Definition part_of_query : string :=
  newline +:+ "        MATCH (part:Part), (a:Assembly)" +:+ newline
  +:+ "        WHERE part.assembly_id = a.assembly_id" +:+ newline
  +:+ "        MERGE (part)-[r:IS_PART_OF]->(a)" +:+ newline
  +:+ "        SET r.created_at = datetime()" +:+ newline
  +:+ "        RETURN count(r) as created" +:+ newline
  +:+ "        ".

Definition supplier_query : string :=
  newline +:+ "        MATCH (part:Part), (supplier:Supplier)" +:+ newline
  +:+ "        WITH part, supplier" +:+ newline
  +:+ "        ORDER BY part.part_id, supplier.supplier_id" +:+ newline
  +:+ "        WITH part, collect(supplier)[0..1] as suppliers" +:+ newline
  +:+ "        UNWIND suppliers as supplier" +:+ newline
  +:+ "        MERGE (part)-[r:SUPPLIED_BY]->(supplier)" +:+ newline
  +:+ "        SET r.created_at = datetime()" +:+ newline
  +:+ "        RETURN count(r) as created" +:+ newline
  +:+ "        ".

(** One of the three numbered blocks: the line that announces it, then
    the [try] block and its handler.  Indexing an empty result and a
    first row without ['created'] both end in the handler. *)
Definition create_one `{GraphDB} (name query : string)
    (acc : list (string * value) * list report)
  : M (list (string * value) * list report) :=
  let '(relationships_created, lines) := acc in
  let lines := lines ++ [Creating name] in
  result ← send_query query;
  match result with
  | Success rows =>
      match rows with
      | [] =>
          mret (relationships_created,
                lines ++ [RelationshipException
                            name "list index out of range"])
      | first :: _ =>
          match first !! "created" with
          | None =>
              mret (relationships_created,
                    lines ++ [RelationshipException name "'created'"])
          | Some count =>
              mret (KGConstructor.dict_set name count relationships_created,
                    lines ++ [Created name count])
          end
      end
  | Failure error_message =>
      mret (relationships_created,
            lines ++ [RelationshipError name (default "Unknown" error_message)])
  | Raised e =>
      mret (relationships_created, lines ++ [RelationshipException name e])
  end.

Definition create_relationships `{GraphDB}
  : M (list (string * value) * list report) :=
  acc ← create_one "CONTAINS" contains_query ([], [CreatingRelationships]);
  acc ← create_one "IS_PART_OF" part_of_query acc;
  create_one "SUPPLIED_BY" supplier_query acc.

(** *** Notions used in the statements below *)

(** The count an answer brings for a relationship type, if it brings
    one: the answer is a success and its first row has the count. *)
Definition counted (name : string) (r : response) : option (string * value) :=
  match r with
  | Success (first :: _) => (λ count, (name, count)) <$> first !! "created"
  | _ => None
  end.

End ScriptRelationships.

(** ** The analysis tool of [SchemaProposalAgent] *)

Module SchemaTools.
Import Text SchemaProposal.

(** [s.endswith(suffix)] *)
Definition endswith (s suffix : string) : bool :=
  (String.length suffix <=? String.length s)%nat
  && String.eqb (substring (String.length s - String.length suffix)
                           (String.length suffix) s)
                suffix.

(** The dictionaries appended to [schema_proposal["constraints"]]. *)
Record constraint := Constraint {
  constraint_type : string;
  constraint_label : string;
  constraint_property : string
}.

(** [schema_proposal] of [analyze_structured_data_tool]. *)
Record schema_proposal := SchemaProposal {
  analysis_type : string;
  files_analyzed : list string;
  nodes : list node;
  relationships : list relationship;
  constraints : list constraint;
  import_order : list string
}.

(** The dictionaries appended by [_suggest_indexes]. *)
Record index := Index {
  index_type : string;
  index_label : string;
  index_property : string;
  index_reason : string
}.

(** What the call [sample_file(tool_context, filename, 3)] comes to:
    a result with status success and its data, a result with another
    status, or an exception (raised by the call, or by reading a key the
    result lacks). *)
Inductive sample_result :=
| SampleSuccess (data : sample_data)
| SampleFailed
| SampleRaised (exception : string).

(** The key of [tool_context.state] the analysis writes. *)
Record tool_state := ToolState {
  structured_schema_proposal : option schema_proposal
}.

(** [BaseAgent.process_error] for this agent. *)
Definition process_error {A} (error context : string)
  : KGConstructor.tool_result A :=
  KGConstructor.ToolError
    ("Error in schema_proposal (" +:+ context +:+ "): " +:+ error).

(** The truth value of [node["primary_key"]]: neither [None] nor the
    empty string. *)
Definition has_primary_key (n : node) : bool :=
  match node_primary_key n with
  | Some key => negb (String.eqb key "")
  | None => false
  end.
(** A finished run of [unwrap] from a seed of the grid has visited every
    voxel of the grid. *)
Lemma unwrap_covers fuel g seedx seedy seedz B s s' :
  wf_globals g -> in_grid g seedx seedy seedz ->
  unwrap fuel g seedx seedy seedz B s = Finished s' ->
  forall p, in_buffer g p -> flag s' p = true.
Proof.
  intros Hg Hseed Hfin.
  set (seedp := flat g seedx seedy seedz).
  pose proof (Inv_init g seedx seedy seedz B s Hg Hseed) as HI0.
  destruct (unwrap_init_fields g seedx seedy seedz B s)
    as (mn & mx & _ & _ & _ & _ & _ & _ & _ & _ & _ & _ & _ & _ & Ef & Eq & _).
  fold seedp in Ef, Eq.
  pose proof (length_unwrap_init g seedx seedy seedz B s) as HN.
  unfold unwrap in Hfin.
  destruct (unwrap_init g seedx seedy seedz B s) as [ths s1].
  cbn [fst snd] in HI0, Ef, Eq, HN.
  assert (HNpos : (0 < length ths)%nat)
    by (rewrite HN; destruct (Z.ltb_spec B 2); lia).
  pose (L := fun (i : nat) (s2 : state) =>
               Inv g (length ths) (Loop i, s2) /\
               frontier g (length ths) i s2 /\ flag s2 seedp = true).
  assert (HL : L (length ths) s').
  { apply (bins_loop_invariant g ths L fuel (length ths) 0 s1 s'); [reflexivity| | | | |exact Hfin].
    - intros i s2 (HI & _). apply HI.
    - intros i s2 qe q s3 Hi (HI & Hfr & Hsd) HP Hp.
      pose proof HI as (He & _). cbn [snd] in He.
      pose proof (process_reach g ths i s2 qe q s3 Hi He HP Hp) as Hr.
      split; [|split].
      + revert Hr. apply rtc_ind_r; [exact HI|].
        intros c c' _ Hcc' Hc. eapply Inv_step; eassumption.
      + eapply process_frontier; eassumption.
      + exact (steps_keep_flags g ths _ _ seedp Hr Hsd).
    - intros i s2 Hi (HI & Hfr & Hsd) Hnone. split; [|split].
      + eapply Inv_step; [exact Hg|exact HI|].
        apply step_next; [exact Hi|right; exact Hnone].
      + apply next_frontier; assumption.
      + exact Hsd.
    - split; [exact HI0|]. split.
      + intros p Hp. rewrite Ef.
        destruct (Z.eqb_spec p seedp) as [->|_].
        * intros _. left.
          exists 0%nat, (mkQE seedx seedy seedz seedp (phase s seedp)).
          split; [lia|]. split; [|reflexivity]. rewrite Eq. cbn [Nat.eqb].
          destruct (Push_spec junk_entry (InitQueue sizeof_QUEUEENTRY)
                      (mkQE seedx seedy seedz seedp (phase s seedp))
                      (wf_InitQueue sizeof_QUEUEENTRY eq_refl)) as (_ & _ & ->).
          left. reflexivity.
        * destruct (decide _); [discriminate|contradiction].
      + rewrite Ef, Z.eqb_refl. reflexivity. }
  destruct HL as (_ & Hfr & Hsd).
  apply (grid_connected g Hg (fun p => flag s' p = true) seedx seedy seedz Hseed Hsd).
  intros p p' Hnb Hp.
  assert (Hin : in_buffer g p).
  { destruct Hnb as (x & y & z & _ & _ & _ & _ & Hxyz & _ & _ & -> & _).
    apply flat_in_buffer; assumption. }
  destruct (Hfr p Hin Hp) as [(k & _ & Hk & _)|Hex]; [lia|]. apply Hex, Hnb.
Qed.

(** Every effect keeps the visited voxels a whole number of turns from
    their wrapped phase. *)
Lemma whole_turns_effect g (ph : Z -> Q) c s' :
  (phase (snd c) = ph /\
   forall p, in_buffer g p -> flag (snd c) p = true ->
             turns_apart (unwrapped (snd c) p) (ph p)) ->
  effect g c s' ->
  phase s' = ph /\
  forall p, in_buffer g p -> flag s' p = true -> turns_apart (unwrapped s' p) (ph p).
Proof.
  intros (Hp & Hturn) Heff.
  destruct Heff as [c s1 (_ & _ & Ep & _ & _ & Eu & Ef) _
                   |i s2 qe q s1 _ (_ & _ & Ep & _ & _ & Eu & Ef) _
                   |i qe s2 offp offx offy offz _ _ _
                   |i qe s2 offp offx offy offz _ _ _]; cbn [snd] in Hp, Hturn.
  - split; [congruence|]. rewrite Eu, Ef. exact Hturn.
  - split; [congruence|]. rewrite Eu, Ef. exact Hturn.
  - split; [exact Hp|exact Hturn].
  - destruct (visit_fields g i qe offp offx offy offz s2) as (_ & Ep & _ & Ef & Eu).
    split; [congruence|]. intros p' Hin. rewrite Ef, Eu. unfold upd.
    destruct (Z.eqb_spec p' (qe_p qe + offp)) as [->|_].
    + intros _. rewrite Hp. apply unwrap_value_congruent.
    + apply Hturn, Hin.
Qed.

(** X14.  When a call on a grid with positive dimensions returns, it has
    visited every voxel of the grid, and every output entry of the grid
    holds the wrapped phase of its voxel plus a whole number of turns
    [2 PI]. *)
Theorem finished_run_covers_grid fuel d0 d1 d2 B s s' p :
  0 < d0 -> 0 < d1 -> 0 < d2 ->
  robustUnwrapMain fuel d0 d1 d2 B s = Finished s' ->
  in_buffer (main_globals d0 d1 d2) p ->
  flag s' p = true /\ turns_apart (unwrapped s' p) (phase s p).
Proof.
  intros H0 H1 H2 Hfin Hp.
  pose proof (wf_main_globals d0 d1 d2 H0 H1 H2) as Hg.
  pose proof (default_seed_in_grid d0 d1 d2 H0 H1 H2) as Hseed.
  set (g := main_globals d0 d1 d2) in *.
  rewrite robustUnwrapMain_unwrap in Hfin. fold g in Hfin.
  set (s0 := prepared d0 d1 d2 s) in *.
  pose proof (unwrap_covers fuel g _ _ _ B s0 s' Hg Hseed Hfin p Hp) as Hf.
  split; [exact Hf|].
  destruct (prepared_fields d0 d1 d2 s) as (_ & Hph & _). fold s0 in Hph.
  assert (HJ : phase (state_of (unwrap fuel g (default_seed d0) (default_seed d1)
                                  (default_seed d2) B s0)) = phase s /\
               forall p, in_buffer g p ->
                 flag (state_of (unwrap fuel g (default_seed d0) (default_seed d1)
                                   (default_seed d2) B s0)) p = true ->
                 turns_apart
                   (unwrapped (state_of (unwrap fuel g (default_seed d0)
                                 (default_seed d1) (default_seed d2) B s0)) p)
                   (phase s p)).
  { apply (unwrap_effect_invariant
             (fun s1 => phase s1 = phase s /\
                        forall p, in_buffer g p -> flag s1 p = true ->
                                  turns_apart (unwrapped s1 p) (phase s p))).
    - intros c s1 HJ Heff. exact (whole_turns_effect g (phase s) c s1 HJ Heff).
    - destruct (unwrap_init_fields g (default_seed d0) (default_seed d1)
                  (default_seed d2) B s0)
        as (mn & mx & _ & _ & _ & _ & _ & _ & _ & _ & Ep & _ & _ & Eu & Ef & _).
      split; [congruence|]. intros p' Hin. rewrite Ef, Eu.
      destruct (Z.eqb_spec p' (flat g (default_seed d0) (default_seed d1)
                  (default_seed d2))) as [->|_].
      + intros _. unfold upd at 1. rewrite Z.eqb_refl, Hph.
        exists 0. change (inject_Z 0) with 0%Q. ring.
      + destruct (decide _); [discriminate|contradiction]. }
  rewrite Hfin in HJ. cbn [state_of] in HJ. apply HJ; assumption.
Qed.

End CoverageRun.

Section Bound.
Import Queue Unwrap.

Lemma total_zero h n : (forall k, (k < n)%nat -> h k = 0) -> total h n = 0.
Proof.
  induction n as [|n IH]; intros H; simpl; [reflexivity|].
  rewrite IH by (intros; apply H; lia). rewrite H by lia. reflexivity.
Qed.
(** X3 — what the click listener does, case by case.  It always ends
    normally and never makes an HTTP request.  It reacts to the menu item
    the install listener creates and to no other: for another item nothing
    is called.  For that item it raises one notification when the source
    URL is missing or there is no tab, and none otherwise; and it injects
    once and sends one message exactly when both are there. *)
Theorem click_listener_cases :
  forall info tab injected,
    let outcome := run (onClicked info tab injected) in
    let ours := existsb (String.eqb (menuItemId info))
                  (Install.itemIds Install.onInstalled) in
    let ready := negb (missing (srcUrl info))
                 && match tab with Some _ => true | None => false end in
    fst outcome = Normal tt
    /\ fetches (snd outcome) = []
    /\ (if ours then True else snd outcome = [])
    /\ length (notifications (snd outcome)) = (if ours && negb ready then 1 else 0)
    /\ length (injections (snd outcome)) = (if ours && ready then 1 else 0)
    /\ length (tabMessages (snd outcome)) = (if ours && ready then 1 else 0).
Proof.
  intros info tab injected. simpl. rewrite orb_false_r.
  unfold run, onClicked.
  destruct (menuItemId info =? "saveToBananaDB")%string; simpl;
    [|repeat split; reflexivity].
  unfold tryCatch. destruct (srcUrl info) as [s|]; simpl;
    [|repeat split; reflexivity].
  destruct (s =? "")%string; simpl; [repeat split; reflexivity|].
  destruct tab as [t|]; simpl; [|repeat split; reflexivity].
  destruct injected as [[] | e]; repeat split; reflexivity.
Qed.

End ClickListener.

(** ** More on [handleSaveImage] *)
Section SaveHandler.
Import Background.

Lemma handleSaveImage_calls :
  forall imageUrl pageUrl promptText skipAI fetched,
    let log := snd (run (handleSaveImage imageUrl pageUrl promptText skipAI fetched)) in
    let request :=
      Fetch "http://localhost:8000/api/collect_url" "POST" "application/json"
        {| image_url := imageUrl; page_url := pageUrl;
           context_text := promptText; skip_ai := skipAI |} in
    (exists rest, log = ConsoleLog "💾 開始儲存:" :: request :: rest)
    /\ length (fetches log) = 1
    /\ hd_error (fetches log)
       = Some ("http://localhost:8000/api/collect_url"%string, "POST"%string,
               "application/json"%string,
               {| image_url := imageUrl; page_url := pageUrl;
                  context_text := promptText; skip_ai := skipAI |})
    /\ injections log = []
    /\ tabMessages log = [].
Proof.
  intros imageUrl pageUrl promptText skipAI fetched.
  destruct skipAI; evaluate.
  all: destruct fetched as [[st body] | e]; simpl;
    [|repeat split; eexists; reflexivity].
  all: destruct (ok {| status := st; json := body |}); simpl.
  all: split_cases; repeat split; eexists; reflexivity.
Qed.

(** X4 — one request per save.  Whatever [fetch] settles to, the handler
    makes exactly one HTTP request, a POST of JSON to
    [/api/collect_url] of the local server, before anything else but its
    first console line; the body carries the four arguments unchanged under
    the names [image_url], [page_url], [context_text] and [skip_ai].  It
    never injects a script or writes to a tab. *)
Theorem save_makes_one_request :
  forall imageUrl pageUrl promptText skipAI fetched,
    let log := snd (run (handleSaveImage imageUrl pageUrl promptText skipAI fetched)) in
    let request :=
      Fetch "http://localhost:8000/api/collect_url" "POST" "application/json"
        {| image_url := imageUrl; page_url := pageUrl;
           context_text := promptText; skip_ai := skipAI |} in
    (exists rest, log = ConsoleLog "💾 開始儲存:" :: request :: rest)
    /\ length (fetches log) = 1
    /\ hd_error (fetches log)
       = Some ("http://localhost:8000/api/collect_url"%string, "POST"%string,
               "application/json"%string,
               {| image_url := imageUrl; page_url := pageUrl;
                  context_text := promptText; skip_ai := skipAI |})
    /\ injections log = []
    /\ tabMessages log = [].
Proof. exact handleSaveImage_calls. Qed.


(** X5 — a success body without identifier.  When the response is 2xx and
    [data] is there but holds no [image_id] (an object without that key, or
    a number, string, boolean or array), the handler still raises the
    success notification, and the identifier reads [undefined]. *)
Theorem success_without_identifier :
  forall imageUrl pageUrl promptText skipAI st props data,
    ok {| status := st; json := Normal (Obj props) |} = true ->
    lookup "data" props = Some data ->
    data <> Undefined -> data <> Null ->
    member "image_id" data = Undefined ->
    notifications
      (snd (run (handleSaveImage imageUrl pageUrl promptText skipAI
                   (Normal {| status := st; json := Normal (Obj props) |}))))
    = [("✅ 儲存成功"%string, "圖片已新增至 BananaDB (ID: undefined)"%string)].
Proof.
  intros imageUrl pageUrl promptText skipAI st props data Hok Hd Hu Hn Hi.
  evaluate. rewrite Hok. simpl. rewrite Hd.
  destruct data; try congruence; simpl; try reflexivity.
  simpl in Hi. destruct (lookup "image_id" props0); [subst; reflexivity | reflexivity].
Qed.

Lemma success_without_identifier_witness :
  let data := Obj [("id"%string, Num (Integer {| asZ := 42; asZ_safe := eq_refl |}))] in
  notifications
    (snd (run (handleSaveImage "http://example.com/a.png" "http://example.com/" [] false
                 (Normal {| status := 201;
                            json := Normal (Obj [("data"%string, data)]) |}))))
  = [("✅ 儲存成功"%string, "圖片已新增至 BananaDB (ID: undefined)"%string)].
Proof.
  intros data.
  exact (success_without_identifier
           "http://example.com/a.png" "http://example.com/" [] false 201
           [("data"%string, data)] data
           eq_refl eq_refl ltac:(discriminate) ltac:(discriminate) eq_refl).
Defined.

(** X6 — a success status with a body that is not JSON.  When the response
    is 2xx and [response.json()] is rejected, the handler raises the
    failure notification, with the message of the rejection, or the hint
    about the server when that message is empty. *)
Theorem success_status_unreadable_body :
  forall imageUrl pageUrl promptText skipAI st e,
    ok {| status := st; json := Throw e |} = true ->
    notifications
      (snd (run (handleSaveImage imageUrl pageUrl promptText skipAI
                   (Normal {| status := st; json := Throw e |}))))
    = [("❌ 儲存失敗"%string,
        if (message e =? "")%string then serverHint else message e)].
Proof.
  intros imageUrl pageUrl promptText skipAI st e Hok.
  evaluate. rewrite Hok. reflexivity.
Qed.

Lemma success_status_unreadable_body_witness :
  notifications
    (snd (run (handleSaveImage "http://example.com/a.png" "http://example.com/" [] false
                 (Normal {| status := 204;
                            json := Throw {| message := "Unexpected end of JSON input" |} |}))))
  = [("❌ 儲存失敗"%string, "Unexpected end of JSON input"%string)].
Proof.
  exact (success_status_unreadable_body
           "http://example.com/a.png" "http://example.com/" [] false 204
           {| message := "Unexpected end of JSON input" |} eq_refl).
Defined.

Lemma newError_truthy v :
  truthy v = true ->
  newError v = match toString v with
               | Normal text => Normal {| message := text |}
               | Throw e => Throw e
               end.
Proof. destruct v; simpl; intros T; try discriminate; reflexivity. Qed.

-=-=-

* ASSIGNMENT
Quote exactly and only the lines from the one holding "status := 204;" through the end of the data.

* RESPONSE AREA
                 (Normal {| status := 204;
                            json := Throw {| message := "Unexpected end of JSON input" |} |}))))
  = [("❌ 儲存失敗"%string, "Unexpected end of JSON input"%string)].
Proof.
  exact (success_status_unreadable_body
           "http://example.com/a.png" "http://example.com/" [] false 204
           {| message := "Unexpected end of JSON input" |} eq_refl).
Defined.

Lemma newError_truthy v :
  truthy v = true ->
  newError v = match toString v with
               | Normal text => Normal {| message := text |}
               | Throw e => Throw e
               end.
Proof. destruct v; simpl; intros T; try discriminate; reflexivity. Qed.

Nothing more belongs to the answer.